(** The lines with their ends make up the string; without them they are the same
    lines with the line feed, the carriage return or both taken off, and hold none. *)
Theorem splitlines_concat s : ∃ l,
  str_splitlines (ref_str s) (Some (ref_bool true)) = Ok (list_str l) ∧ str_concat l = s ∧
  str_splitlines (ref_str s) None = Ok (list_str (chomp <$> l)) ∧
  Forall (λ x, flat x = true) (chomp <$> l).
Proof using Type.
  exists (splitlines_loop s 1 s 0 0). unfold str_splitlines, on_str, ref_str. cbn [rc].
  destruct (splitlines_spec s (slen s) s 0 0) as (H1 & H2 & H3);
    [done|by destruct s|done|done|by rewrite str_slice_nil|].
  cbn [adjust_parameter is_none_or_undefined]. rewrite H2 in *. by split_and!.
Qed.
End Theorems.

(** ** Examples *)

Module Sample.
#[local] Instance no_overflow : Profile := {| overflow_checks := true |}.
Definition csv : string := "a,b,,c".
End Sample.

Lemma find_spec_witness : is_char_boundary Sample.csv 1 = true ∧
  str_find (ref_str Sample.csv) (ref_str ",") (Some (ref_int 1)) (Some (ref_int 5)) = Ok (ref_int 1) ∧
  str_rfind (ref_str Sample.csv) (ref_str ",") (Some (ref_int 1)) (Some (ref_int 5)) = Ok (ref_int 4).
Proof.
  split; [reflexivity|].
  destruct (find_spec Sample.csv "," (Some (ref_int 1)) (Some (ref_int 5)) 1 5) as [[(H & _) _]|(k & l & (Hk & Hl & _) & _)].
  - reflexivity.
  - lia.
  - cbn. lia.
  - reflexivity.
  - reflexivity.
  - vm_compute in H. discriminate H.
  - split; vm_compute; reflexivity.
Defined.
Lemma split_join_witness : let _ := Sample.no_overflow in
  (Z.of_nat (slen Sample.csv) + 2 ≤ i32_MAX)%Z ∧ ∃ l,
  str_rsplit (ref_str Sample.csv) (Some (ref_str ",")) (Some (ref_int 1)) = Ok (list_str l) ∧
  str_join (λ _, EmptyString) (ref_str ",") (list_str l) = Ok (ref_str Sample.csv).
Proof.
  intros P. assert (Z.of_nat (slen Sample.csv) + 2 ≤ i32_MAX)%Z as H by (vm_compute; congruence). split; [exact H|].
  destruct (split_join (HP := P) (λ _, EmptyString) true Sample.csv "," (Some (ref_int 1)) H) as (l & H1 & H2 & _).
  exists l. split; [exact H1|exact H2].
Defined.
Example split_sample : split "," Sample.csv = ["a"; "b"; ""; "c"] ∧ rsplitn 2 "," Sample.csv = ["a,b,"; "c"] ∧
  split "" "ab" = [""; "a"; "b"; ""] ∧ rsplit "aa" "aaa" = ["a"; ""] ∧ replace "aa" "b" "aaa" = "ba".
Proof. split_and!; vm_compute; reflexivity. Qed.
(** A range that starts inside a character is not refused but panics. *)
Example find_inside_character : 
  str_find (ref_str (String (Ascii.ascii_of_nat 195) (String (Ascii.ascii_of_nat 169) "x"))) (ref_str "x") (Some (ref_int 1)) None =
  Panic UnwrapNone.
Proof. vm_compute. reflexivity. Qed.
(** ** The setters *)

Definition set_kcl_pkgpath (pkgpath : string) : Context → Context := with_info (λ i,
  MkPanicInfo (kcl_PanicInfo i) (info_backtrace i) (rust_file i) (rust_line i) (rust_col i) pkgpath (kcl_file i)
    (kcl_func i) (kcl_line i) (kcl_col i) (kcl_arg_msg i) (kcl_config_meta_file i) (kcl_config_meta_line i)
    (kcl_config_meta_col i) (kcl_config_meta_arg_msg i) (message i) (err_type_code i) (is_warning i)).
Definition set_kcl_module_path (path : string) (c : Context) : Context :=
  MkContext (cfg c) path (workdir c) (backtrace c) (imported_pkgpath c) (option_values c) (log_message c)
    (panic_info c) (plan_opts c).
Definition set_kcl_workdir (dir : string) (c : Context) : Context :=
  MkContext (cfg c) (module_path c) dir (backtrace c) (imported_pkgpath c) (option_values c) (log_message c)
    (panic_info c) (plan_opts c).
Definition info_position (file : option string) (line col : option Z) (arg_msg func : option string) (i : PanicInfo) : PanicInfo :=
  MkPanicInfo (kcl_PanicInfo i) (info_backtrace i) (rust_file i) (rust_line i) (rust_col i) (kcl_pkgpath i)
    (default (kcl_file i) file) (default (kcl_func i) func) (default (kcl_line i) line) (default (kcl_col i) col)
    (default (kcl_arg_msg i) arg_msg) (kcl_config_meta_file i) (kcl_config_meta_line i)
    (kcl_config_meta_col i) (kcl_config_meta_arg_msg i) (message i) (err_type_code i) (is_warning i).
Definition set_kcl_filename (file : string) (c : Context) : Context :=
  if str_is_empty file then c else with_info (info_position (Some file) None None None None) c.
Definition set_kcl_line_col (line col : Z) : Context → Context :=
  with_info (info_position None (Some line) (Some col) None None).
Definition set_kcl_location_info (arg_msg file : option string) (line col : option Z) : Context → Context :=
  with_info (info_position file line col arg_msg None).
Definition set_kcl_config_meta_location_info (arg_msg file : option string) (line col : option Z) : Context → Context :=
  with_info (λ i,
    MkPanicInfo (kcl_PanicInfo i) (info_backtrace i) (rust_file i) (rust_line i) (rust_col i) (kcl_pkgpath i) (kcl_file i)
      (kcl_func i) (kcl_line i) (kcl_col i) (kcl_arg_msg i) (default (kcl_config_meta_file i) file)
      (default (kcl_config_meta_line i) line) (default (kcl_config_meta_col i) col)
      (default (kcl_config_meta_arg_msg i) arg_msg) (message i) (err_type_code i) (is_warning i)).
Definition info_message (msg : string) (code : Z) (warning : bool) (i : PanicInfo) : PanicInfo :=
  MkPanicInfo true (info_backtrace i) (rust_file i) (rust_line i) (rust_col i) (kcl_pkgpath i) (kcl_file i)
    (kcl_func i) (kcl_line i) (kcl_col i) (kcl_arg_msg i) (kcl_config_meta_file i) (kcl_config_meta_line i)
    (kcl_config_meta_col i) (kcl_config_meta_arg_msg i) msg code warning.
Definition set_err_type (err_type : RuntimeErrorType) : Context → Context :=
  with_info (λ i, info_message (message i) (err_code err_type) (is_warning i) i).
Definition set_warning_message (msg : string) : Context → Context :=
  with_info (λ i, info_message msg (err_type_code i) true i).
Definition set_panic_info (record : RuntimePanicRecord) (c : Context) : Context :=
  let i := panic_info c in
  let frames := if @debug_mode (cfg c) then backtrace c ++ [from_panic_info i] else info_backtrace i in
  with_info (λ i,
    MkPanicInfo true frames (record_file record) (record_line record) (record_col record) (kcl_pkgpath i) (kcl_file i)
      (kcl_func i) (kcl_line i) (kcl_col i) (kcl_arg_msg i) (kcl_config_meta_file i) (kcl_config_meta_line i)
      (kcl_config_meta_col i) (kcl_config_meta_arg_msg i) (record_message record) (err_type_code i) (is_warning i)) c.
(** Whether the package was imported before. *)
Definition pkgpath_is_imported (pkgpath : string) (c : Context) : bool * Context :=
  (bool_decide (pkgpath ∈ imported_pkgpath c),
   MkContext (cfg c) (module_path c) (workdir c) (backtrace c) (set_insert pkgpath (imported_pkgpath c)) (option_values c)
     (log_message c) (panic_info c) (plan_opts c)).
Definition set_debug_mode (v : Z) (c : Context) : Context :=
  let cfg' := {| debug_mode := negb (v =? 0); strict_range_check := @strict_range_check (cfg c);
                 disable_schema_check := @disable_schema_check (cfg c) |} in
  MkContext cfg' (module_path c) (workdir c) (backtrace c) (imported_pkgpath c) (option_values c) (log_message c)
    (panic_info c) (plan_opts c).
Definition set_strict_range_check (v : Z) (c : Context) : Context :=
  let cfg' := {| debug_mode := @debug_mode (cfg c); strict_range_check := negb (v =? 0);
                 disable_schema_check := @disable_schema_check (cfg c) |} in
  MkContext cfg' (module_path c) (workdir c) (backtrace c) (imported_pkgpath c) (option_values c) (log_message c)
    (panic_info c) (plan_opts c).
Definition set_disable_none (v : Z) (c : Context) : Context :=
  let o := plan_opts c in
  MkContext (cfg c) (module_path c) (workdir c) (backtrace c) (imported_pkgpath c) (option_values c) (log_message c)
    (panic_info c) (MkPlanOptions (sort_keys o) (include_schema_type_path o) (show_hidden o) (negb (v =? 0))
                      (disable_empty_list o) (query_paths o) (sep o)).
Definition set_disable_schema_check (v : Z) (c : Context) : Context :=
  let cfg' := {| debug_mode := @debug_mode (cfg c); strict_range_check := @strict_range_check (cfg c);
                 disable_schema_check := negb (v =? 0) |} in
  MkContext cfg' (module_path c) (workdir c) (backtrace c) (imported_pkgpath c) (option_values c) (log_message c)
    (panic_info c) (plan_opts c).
* * *
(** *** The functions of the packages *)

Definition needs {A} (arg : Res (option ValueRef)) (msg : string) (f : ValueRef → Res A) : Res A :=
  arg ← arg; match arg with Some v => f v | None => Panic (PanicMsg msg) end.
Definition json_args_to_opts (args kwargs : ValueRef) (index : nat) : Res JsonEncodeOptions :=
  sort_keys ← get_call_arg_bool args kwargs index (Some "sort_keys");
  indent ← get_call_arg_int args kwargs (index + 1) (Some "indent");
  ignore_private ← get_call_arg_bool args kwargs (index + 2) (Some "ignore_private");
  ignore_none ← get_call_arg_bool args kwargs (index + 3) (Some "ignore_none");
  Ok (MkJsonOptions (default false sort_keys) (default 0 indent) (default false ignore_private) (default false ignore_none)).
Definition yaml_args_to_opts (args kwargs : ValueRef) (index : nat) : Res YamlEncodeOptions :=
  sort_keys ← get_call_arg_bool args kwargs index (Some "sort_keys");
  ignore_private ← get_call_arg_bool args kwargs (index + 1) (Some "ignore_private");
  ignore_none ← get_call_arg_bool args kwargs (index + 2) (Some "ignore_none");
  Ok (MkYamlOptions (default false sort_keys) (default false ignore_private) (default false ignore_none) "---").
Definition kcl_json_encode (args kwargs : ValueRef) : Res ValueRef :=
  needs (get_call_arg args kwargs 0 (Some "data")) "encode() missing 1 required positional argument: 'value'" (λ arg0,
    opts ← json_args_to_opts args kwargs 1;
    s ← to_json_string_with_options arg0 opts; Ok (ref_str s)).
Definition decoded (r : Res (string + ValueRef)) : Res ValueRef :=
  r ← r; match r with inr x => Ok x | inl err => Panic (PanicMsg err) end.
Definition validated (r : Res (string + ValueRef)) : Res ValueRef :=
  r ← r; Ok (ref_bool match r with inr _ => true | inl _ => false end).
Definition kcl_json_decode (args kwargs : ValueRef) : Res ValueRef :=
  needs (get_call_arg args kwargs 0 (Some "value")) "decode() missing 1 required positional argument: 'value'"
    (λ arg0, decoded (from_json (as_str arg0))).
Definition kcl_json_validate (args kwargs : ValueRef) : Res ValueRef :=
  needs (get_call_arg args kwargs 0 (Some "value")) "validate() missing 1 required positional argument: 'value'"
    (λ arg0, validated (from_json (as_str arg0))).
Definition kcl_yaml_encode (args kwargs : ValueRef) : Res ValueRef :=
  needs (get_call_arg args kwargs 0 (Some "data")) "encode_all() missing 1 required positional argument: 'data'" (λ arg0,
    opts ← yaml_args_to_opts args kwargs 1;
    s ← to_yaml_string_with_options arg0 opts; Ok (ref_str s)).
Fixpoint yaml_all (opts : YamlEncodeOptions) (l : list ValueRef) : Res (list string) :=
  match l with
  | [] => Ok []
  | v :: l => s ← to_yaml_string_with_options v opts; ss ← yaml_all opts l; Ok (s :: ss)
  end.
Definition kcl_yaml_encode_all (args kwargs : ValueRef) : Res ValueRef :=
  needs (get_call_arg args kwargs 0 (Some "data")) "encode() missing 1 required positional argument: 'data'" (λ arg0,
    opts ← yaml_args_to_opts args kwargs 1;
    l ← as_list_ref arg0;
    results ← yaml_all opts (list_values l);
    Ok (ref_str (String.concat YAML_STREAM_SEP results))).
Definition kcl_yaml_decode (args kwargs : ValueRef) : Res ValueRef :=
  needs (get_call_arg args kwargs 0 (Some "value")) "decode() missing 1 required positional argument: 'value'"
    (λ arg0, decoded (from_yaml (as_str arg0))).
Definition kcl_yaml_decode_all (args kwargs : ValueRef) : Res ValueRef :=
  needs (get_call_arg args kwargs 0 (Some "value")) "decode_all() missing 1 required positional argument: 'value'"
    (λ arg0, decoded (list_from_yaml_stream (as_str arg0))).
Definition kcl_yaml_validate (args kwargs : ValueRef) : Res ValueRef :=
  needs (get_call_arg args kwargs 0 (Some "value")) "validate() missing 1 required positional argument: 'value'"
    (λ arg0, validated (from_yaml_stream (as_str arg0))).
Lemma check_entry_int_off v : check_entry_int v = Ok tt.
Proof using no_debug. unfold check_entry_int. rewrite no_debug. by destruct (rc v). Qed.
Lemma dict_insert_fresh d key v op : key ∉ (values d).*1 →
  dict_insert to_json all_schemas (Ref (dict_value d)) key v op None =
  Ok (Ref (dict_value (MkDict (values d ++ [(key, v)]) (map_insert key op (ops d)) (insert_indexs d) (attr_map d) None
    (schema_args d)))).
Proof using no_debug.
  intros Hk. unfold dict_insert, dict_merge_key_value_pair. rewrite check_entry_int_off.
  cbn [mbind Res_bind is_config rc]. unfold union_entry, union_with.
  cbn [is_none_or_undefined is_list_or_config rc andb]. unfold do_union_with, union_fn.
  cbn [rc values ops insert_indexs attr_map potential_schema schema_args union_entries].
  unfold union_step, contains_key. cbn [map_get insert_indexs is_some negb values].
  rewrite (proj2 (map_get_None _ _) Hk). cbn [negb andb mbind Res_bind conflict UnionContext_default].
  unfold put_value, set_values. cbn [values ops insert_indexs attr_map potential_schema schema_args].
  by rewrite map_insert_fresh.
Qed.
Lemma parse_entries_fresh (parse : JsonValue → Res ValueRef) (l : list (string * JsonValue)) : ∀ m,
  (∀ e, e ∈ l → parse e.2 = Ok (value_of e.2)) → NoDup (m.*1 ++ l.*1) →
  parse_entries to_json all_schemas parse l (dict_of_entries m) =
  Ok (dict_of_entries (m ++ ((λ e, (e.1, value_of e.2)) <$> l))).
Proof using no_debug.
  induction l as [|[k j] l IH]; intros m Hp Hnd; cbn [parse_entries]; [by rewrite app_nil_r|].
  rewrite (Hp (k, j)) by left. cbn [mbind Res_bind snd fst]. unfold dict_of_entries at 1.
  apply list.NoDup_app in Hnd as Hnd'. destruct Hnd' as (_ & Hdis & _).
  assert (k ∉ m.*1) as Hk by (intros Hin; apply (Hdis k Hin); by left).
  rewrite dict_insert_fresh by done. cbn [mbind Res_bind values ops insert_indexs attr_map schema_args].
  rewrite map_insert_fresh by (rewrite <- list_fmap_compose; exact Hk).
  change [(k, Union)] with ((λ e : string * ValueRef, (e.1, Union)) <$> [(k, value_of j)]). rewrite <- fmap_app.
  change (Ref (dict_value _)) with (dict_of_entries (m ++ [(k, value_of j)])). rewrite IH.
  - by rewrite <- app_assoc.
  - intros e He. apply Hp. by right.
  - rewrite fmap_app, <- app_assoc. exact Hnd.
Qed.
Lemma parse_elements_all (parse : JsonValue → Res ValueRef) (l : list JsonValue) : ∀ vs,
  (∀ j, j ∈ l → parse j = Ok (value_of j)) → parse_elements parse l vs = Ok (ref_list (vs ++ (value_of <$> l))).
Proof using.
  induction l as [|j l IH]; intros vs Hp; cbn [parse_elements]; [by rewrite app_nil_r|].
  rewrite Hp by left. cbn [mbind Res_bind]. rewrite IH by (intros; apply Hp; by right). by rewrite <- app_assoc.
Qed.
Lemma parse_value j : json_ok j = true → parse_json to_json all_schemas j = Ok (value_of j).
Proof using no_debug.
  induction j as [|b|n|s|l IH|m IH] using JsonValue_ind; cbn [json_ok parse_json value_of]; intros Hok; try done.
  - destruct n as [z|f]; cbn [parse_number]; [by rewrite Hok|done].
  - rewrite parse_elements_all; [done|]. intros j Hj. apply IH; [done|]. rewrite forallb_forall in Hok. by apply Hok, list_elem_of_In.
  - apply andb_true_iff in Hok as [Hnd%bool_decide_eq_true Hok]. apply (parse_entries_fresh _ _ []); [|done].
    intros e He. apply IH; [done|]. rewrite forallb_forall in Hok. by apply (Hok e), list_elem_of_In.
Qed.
...
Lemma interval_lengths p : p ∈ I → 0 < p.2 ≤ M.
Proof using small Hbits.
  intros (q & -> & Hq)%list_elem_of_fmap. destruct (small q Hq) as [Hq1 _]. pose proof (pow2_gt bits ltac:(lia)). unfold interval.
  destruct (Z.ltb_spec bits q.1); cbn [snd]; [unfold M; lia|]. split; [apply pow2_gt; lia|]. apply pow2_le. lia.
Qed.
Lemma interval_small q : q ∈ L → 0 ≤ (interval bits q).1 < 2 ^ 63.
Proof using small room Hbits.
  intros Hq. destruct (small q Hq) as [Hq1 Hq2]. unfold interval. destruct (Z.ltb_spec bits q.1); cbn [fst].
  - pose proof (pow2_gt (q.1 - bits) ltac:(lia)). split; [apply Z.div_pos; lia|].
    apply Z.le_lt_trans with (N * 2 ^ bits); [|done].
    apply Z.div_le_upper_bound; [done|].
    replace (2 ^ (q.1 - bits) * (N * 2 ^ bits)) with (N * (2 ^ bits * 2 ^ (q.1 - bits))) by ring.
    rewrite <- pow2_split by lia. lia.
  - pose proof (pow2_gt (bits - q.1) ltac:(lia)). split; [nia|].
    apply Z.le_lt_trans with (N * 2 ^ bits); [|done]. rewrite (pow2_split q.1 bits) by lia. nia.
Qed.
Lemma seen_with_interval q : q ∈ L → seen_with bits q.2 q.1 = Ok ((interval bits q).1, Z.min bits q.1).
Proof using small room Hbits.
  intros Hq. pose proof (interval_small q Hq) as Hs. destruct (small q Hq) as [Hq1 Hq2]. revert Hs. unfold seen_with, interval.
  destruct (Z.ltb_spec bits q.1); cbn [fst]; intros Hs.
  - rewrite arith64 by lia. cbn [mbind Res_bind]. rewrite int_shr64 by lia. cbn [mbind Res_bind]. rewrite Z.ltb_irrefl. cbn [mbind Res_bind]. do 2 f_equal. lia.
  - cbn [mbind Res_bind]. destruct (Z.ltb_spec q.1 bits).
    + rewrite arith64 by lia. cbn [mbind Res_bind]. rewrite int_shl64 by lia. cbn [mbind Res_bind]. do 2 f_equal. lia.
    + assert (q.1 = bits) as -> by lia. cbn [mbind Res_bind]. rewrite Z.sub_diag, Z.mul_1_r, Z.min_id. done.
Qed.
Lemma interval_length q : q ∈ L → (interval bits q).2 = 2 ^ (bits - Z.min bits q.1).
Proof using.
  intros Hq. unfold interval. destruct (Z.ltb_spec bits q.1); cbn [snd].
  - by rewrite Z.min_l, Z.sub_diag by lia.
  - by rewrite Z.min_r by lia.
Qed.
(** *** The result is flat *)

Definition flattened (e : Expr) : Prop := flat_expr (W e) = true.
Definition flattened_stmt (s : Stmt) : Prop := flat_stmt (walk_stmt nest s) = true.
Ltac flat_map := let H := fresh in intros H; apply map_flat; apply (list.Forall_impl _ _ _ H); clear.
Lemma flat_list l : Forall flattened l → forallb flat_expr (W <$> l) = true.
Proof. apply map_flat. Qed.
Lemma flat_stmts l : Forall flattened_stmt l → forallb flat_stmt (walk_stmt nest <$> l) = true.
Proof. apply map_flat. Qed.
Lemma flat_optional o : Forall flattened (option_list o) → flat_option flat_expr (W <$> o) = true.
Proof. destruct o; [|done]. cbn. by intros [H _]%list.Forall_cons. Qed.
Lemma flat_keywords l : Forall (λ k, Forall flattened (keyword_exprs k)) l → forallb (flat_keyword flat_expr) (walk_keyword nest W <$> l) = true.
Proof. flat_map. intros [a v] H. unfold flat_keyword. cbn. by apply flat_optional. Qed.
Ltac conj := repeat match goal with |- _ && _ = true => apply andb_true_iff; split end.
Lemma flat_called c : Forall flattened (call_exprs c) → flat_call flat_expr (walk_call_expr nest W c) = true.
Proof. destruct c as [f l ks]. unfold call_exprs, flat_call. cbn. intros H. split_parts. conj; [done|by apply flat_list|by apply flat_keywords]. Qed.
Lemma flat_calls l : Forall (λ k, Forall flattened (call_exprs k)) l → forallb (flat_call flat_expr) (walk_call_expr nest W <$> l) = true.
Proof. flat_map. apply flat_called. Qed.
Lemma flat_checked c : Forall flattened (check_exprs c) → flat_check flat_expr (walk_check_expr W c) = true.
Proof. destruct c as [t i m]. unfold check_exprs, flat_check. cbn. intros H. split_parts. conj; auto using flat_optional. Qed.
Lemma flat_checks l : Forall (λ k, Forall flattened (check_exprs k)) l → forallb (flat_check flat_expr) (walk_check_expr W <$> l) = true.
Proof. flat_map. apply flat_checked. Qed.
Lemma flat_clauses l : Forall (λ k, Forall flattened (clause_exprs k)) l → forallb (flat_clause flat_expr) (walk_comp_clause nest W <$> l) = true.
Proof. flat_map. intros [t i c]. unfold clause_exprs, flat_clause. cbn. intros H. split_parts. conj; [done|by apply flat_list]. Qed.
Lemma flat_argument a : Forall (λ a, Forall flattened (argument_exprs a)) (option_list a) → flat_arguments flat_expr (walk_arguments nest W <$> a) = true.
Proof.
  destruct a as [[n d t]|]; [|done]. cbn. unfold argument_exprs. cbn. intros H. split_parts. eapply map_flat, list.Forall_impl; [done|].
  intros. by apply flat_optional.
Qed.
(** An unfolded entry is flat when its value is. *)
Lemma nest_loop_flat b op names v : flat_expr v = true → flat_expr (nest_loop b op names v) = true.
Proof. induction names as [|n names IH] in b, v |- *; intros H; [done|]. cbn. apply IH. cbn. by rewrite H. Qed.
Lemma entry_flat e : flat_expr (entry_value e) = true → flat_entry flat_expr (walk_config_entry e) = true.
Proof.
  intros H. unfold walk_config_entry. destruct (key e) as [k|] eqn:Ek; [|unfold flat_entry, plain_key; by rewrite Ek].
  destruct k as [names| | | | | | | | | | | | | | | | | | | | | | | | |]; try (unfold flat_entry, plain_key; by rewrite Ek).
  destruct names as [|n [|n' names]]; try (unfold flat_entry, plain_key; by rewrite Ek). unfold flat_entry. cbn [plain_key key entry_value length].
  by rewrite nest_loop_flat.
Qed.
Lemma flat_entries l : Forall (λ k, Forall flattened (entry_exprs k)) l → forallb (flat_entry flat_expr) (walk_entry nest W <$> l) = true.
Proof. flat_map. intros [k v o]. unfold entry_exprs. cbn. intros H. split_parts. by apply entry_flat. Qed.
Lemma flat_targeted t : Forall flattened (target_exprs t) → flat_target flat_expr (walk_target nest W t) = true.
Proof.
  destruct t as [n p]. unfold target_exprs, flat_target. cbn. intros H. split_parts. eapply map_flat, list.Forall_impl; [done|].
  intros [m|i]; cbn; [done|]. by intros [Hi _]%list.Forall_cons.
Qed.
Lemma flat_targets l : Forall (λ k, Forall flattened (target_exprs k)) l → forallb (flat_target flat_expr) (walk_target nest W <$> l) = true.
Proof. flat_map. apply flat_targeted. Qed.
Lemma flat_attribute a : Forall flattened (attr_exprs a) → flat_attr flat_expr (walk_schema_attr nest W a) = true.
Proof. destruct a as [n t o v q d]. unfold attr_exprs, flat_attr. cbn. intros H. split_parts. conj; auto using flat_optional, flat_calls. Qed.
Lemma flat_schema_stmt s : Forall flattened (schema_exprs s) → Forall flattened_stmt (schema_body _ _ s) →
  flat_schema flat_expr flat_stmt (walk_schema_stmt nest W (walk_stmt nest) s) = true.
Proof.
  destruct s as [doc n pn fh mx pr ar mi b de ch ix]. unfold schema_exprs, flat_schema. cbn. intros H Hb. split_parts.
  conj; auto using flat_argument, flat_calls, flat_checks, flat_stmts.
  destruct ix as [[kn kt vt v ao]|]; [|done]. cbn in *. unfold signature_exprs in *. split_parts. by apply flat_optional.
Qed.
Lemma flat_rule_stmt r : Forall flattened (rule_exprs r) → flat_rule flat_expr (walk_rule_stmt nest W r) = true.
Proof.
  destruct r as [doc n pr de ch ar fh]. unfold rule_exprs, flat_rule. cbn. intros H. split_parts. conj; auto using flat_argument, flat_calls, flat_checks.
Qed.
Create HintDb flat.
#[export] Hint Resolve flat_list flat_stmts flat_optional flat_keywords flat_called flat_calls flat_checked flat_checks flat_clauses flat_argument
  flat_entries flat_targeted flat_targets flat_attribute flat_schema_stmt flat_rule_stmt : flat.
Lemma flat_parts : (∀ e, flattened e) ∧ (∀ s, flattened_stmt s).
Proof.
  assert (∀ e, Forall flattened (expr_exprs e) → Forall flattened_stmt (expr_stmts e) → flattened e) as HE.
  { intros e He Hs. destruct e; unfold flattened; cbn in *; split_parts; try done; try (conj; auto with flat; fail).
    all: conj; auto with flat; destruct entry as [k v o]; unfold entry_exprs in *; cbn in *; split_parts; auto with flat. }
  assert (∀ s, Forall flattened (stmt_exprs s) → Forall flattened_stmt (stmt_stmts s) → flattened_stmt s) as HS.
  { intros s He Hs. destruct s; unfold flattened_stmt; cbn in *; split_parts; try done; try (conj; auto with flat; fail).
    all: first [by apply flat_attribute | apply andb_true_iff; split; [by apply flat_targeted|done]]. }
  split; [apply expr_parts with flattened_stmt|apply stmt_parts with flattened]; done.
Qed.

EXERCISE DESCRIPTION: Sift through the entries and copy every line with "fail".

EXPECTED ANSWER:
  { intros e He Hs. destruct e; unfold flattened; cbn in *; split_parts; try done; try (conj; auto with flat; fail).
  { intros s He Hs. destruct s; unfold flattened_stmt; cbn in *; split_parts; try done; try (conj; auto with flat; fail).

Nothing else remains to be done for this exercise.